That's your example? A single test done by Verizon against slowing down ALL video streams (read the Update at the bottom of the story)- which wasn't specific to Netflix and therefore consistent to all traffic and not a violation of NN? If that's what you can find you're helping me prove my point.
And that's one story from over a year ago. Shouldn't there be quite a few of these from after NN was repealed? You won't find one. Because a) there are other rules against throttling and favortism and b) the social media outcry would be WAY more bad publicity than just keeping things even.
Thanks Wiyosaya for finding a good example of a seemingly NN case that's actually extortion (from the article) and therefore already illegal.
I expect he would be under investigation. Not that he's done anything illegal. But we stopped investigating crimes a while ago - now we investigate people to look for a crime so we can remove them from office and throw them in jail. Gross violation of rights, but when the person is disliked by the loudest part of the population it's allowed to happen.
Where did I say anything about it applying only to netflix? I didn't, nice try at a scarecrow argument though. Throttling video across the board is, obviously, still throttling. They are targeting a specific use and slowing it down. It's the exact same as throttling P2P traffic. Here's the wiki on it
"In 2007,
Comcast was caught interfering with peer-to-peer traffic. Specifically, it falsified packets of data that fooled users and their peer-to-peer programs into thinking they were transferring files.
[20] Comcast initially denied that it interfered with its subscribers' uploads, but later admitted it.
[21] The FCC held a hearing and concluded that Comcast violated the principles of the Internet Policy Statement because Comcast's "discriminatory and arbitrary practice unduly squelched the dynamic benefits of an open and accessible Internet and did not constitute reasonable network management."
[22] The FCC also provided clear guidelines to any ISP wishing to engage in reasonable network management. The FCC suggested ways that Comcast could have achieved its goal of stopping network congestion, including capping the average user's capacity and charging the most aggressive users overage (going over a maximum) fees, throttling back the connections of all high capacity users, or negotiating directly with the application providers and developing new technologies.
[23]
However, in 2008,
Comcast amended their Acceptable Usage Policy and placed a specific 250 GB monthly cap. Comcast has also announced a new bandwidth-throttling plan.
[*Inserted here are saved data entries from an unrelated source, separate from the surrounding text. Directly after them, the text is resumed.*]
(* ===== verification/Ast.v ===== *)
(** The syntax trees of src/internal/sql/ast.go and the index choice of
    src/internal/sql/planner.go. *)
From S2P Require Import Prelude Relational.
#[local] Open Scope Z_scope.

(** * Syntax (ast.go) *)

Definition QLUnknown : Z := 0.
Definition QLIdent : Z := 1.
Definition QLI64 : Z := 2.
Definition QLStr : Z := 3.
Definition QLAdd : Z := 4.
Definition QLSub : Z := 5.
Definition QLMul : Z := 6.
Definition QLDiv : Z := 7.
Definition QLMod : Z := 8.
Definition QLAnd : Z := 9.
Definition QLOr : Z := 10.
Definition QLNot : Z := 11.
Definition QLLT : Z := 12.
Definition QLLE : Z := 13.
Definition QLGT : Z := 14.
Definition QLGE : Z := 15.
Definition QLEQ : Z := 16.
Definition QLNE : Z := 17.
Definition QLLike : Z := 18.
Definition QLFunc : Z := 19.
Definition QLIndex : Z := 20.
Definition QLNeg : Z := 21.

Inductive QLNode := mkNode (n_Type : Z) (n_I64 : Z) (n_Str : bytes) (n_Cmp : Z) (n_Kids : list QLNode).

Definition n_Type (n : QLNode) : Z := let 'mkNode t _ _ _ _ := n in t.
Definition n_I64 (n : QLNode) : Z := let 'mkNode _ i _ _ _ := n in i.
Definition n_Str (n : QLNode) : bytes := let 'mkNode _ _ s _ _ := n in s.
Definition n_Kids (n : QLNode) : list QLNode := let 'mkNode _ _ _ _ k := n in k.

(** The composite literals of the code, the other fields being zero. *)
Definition no_node : QLNode := mkNode QLUnknown 0 [] 0 [].
Definition op_node (t : Z) (kids : list QLNode) : QLNode := mkNode t 0 [] 0 kids.
Definition str_node (t : Z) (s : bytes) : QLNode := mkNode t 0 s 0 [].
Definition int_node (i : Z) : QLNode := mkNode QLI64 i [] 0 [].
Definition func_node (s : bytes) (kids : list QLNode) : QLNode := mkNode QLFunc 0 s 0 kids.

Record QLScan := mkScan {
  s_Table : bytes; Key1 : QLNode; Key2 : QLNode; Filter : QLNode; Offset : Z; Limit : Z;
  GroupBy : list bytes; OrderBy : list bytes }.

Record QLSelect := mkSelect { sel_Scan : QLScan; sel_Names : list bytes; Output : list QLNode }.
Record QLInsert := mkInsert { ins_Table : bytes; ins_Names : list bytes; ins_Values : list QLNode }.
Record QLUpdate := mkUpdate { upd_Scan : QLScan; upd_Names : list bytes; upd_Values : list QLNode }.
Record QLDelete := mkDelete { del_Scan : QLScan }.
Record ColSpec := mkColSpec { cs_Name : bytes; cs_Type : Z }.
Record QLCreateTable := mkCreateTable { ct_Table : bytes; ct_Cols : list ColSpec; ct_PKeys : list bytes }.
Record QLCreateIndex := mkCreateIndex {
  ci_Table : bytes; ci_Name : bytes; ci_Keys : list bytes; ci_Unique : bool }.

Definition empty_scan : QLScan := mkScan [] no_node no_node no_node 0 0 [] [].

(** * Choosing an index (planner.go) *)

(** [None] is the nil slice: a node that names no column. [node.Kids[i]] panics
    when there is no such child; the recursion is on the tree. *)
Fixpoint filterColumns (node : QLNode) : res (option (list bytes)) :=
  let 'mkNode t _ _ _ kids := node in
  if t =? QLAnd then
    match kids with
    | l :: r :: _ =>
        left ← filterColumns l; right ← filterColumns r;
        let both := default [] left ++ default [] right in
        Ok (if bool_decide (both = []) then left else Some both)
    | [l] => left ← filterColumns l; Panic
    | [] => Panic
    end
  else if (QLLT <=? t) && (t <=? QLNE) then
    match kids with
    | mkNode t0 _ s0 _ _ :: _ => Ok (if t0 =? QLIdent then Some [s0] else None)
    | [] => Panic
    end
  else Ok None.

(** How many of the first columns of the index the filter names. *)
Fixpoint indexMatch (indexKeys filterCols : list bytes) : nat :=
  match indexKeys with
  | [] => 0
  | ik :: indexKeys => if bool_decide (ik ∈ filterCols) then Datatypes.S (indexMatch indexKeys filterCols) else 0
  end.

(** The loop over the indexes: the best so far and its match. *)
Fixpoint best_index (l : list IndexDef) (cols : list bytes) (best : option IndexDef) (bestMatch : nat)
    : option IndexDef * nat :=
  match l with
  | [] => (best, bestMatch)
  | idx :: l =>
      let m := indexMatch (i_Keys idx) cols in
      if (bestMatch <? m)%nat then best_index l cols (Some idx) m else best_index l cols best bestMatch
  end.

Definition selectIndex (tdef : TableDef) (filter : QLNode) : res (option IndexDef) :=
  if n_Type filter =? 0 then Ok None
  else
    cols ← filterColumns filter;
    match cols with
    | None => Ok None
    | Some cols =>
        let '(best, m) := best_index (Indexes tdef) cols None 0 in
        Ok (if (0 <? m)%nat then best else None)
    end.

(** * The index that is chosen *)

Lemma best_index_spec l cols : forall best m, exists best' m', best_index l cols best m = (best', m') /\
  (m <= m')%nat /\ (forall idx, idx ∈ l -> indexMatch (i_Keys idx) cols <= m')%nat /\
  ((best', m') = (best, m) \/ exists l1 idx l2, l = l1 ++ idx :: l2 /\ best' = Some idx /\
    m' = indexMatch (i_Keys idx) cols /\ (m < m')%nat /\
    forall x, x ∈ l1 -> (indexMatch (i_Keys x) cols < m')%nat).
Proof.
  induction l as [|idx l IH]; intros best m; cbn [best_index].
  { exists best, m. split; [done|]. split; [done|]. split; [set_solver|by left]. }
  destruct (Nat.ltb_spec m (indexMatch (i_Keys idx) cols)) as [Hlt|Hge].
  - destruct (IH (Some idx) (indexMatch (i_Keys idx) cols)) as (b & n & -> & Hle & Hall & Hb).
    exists b, n. split; [done|]. split; [lia|]. split.
    { intros x [->|Hx]%elem_of_cons; [done|auto]. }
    right. destruct Hb as [[= -> ->]|(l1 & x & l2 & -> & -> & -> & Hx & Hl1)].
    + exists [], idx, l. split_and!; try done. intros x Hx. set_solver.
    + exists (idx :: l1), x, l2. split_and!; try done; [lia|].
      intros y [->|Hy]%elem_of_cons; [lia|auto].
  - destruct (IH best m) as (b & n & -> & Hle & Hall & Hb). exists b, n. split; [done|]. split; [done|]. split.
    { intros x [->|Hx]%elem_of_cons; [lia|auto]. }
    destruct Hb as [?|(l1 & x & l2 & -> & -> & -> & Hx & Hl1)]; [by left|].
    right. exists (idx :: l1), x, l2. split_and!; try done. intros y [->|Hy]%elem_of_cons; [lia|auto].
Qed.

(** A column that the filter compares: it is on the left of a comparison that is
    the filter or one of the two sides of an AND, at any depth. *)
Inductive compares : QLNode -> bytes -> Prop :=
| compares_op t i s m k kids : QLLT <= t <= QLNE -> n_Type k = QLIdent -> compares (mkNode t i s m (k :: kids)) (n_Str k)
| compares_left i s m l r kids c : compares l c -> compares (mkNode QLAnd i s m (l :: r :: kids)) c
| compares_right i s m l r kids c : compares r c -> compares (mkNode QLAnd i s m (l :: r :: kids)) c.

(** An AND has two sides and a comparison a left one. *)
Fixpoint filter_shaped (node : QLNode) : bool :=
  let 'mkNode t _ _ _ kids := node in
  if t =? QLAnd then match kids with l :: r :: _ => filter_shaped l && filter_shaped r | _ => false end
  else if (QLLT <=? t) && (t <=? QLNE) then negb (bool_decide (kids = [])) else true.

(** [n] is the length of the longest prefix of the columns that have the property. *)
Definition longest_prefix (P : bytes -> Prop) (keys : list bytes) (n : nat) : Prop :=
  (n <= length keys)%nat /\ Forall P (take n keys) /\ forall c, keys !! n = Some c -> ~ P c.

Lemma longest_prefix_cons P k keys n : longest_prefix P (k :: keys) n <->
  match n with O => ~ P k | Datatypes.S n => P k /\ longest_prefix P keys n end.
Proof.
  unfold longest_prefix. destruct n as [|n]; cbn [take lookup list_lookup length].
  - split; [intros (_ & _ & Hc); by apply Hc|]. intros Hk. split_and!; [lia|constructor|by intros c [= <-]].
  - rewrite Forall_cons. split; [intros (? & [? ?] & ?)|intros (? & ? & ? & ?)]; split_and!; done || lia.
Qed.

Lemma longest_prefix_unique P keys : forall n m, longest_prefix P keys n -> longest_prefix P keys m -> n = m.
Proof.
  induction keys as [|k keys IH]; intros n m; [intros [Hn _] [Hm _]; cbn in *; lia|].
  rewrite !longest_prefix_cons. destruct n, m; try tauto. intros [_ Hn] [_ Hm]. f_equal. by apply IH.
Qed.

Lemma longest_prefix_iff P Q keys n : (forall c, P c <-> Q c) -> longest_prefix P keys n -> longest_prefix Q keys n.
Proof.
  intros HPQ (Hn & Hf & Hc). split_and!; [done| |intros c E; rewrite <-HPQ; by apply Hc].
  eapply Forall_impl; [exact Hf|]. intros c. apply HPQ.
Qed.

(** [indexMatch] counts the columns of that prefix. *)
Lemma indexMatch_prefix keys cols : longest_prefix (fun c => c ∈ cols) keys (indexMatch keys cols).
Proof.
  induction keys as [|k keys IH]; cbn [indexMatch].
  - split_and!; [done|constructor|done].
  - by case_bool_decide; apply longest_prefix_cons.
Qed.

(** [filterColumns] collects the columns that the filter compares. *)
Lemma filterColumns_spec : forall node,
  if filter_shaped node then exists cols, filterColumns node = Ok cols /\ forall c, c ∈ default [] cols <-> compares node c
  else filterColumns node = Panic.
Proof.
  fix IH 1. intros [t i s m kids]. cbn [filter_shaped filterColumns]. destruct (Z.eqb_spec t QLAnd) as [->|Ht].
  - destruct kids as [|l [|r kids]]; [done| |].
    { pose proof (IH l) as Hl. destruct (filter_shaped l); [by destruct Hl as (? & -> & _)|by rewrite Hl]. }
    pose proof (IH l) as Hl. pose proof (IH r) as Hr. destruct (filter_shaped l); cbn [andb]; [|by rewrite Hl].
    destruct Hl as (cl & -> & Hcl). rewrite bind_ok. destruct (filter_shaped r); [|by rewrite Hr].
    destruct Hr as (cr & -> & Hcr). rewrite bind_ok. eexists. split; [done|]. intros c.
    transitivity (c ∈ default [] cl ++ default [] cr).
    { case_bool_decide as Hb; [|done]. by rewrite Hb, (proj1 (app_eq_nil _ _ Hb)). }
    rewrite elem_of_app, Hcl, Hcr. split.
    + intros [Hc|Hc]; [by apply compares_left|by apply compares_right].
    + inversion 1 as [t' i' s' m' k kids' Hop| |]; subst; auto. unfold QLLT, QLAnd in Hop. lia.
  - destruct (Z.leb_spec QLLT t) as [H1|H1]; cbn [andb]; [destruct (Z.leb_spec t QLNE) as [H2|H2]|].
    + destruct kids as [|[t0 i0 s0 m0 k0] kids]; [done|]. rewrite bool_decide_false by done. cbn [negb].
      eexists. split; [done|]. intros c. destruct (Z.eqb_spec t0 QLIdent) as [->|Hne]; cbn [default from_option id].
      * rewrite list_elem_of_singleton. split; [intros ->; by apply (compares_op t i s m (mkNode QLIdent i0 s0 m0 k0))|].
        by inversion 1; subst.
      * split; [set_solver|]. inversion 1; by subst.
    + exists None. split; [done|]. intros c. split; [set_solver|]. inversion 1; subst; done || lia.
    + exists None. split; [done|]. intros c. split; [set_solver|]. inversion 1; subst; done || lia.
Qed.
The scheme includes a two-class system of "priority-best-effort" and "best-effort" where "sustained use of 70% of your up or downstream throughput triggers the BE state, at which point you'll find your traffic priority lowered until your usage drops to 50% of your provisioned upstream or downstream bandwidth for "a period of approximately 15 minutes". A throttled Comcast user being placed in a BE state "may or may not result in the user's traffic being delayed or, in extreme cases, dropped before PBE traffic is dropped". Comcast explained to the FCC that "If there is no congestion, packets from a user in a BE state should have little trouble getting on the bus when they arrive at the bus stop. If, on the other hand, there is congestion in a particular instance, the bus may become filled by packets in a PBE state before any BE packets can get on. In that situation, the BE packets would have to wait for the next bus that is not filled by PBE packets".
[24]
US cell phone ISP's have also increasingly resorted to bandwidth throttling in their networks.
Verizon and
AT&T even applied such throttling to data plans advertised as "unlimited", resulting in pushback from the FCC and the FTC respectively.
[25]"
and this
https://www.cabletv.com/blog/your-objective-guide-to-internet-throttling/
And the many many reports of throttling going on on the charter / dslreport forums. You could be at it all day.
You won't find one. Because a) there are other rules against throttling and favortism and b) the social media outcry would be WAY more bad publicity than just keeping things even.
Oh yeah? Let's see a link to the rules that outlaw throttling and favoritism. Lets see ya grasp those straws.
I expect he would be under investigation. Not that he's done anything illegal. But we stopped investigating crimes a while ago - now we investigate people to look for a crime so we can remove them from office and throw them in jail. Gross violation of rights, but when the person is disliked by the loudest part of the population it's allowed to happen.
Exactly, just like Benghazi. Took them fours year to find nothing. But hey, I support investigations in general and will take any opportunity to assess potential misdeeds. I support our right to find the truth, just like I support the Mueller probe as well. I'd appreciate it if you spent less time dividing Americans (assuming you aren't Russian) and support the proper judicial process regardless of your innate bias.